== WORK TO COMPLETE ==
Set down exactly the lines below between the line holding "the [int] with the same 32 bits." and the line holding "which such a", inclusive; no other line belongs in the answer.

== RECORDS TO USE ==
(** * SONAR / dSONAR: the byte <-> tone codec and the reverse-reconstruction
      pipeline of [mbx_sonar.c] and [mbx_dsonar.c], embedded in Rocq.

    Conventions of the embedding.

    - [double] is IEEE-754 binary64, modelled by Rocq's primitive [float]:
      every C operation on doubles is one correctly rounded binary64
      operation (no extended precision, no fused multiply-add).
    - [int] is a 32-bit two's complement integer kept as a [Z]; where the
      code can leave the range the wrap-around is written out ([int_of_Z]).
      [unsigned char] is a [Z] in [0, 256), reached through [uchar_of_Z].
      An [unsigned int] is a [Z] in [0, 2^32); [printf]'s [%d] prints it as
      the [int] with the same 32 bits.
    - A [reverse_sample_node_t*] is either [NULL] or a node with its four
      fields and its [next] pointer; lists built by the decoders are acyclic.
    - A text stream is the list of characters of the file; [fgets] and the
      file position are modelled on it.  The conversions of libc's [sscanf]
      are parameters of the decoders (Section variables); a reference scanner
      for the notation the generators of [audio_engine.c] write is given for
      the executable examples.
    - A line read by [fgets] may hold NUL characters; [strstr] and
      [strlen] see it up to the first of them ([c_string]).  The scanner
      parameters are handed the line as read.  Multi-byte values in a
      container are read as a little-endian host reads them.
    - Counters of lines, samples and list nodes that the code advances with
      [++] are plain integers: signed overflow is undefined in C, so runs in
      which such a counter would pass 2^31 - 1 are outside the model.
    - [malloc] succeeds and writes to an open stream succeed. *)

From Stdlib Require Import ZArith QArith Qround Qabs Qpower Lia Lqa Bool.
From Stdlib Require Import PrimFloat FloatOps SpecFloat FloatAxioms Uint63.
From Stdlib Require Import Ascii String.
From stdpp Require Import base option list strings pretty gmap.

Set Warnings "-inexact-float".

#[local] Open Scope Z_scope.

(** ** Part I. Definitions *)

(** *** C scalar conversions *)

(** Conversion of an integer value to [int] (two's complement wrap-around). *)
Definition int_of_Z (z : Z) : Z := (z + 2147483648) mod 4294967296 - 2147483648.

(** Conversion of an integer value to [unsigned char]. *)
Definition uchar_of_Z (z : Z) : Z := z mod 256.

(** [(double)i] for an [int] or [unsigned char] value [i]; exact, since
    |i| < 2^53. *)
Definition double_of_int (i : Z) : float :=
  if i <? 0 then PrimFloat.opp (PrimFloat.of_uint63 (Uint63.of_Z (- i)))
  else PrimFloat.of_uint63 (Uint63.of_Z i).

== TASK ANSWER ==
      the [int] with the same 32 bits.
    - A [reverse_sample_node_t*] is either [NULL] or a node with its four
      fields and its [next] pointer; lists built by the decoders are acyclic.
    - A text stream is the list of characters of the file; [fgets] and the
      file position are modelled on it.  The conversions of libc's [sscanf]
      are parameters of the decoders (Section variables); a reference scanner
      for the notation the generators of [audio_engine.c] write is given for
      the executable examples.
    - A line read by [fgets] may hold NUL characters; [strstr] and
      [strlen] see it up to the first of them ([c_string]).  The scanner
      parameters are handed the line as read.  Multi-byte values in a
      container are read as a little-endian host reads them.
    - Counters of lines, samples and list nodes that the code advances with
      [++] are plain integers: signed overflow is undefined in C, so runs in
      which such a counter would pass 2^31 - 1 are outside the model.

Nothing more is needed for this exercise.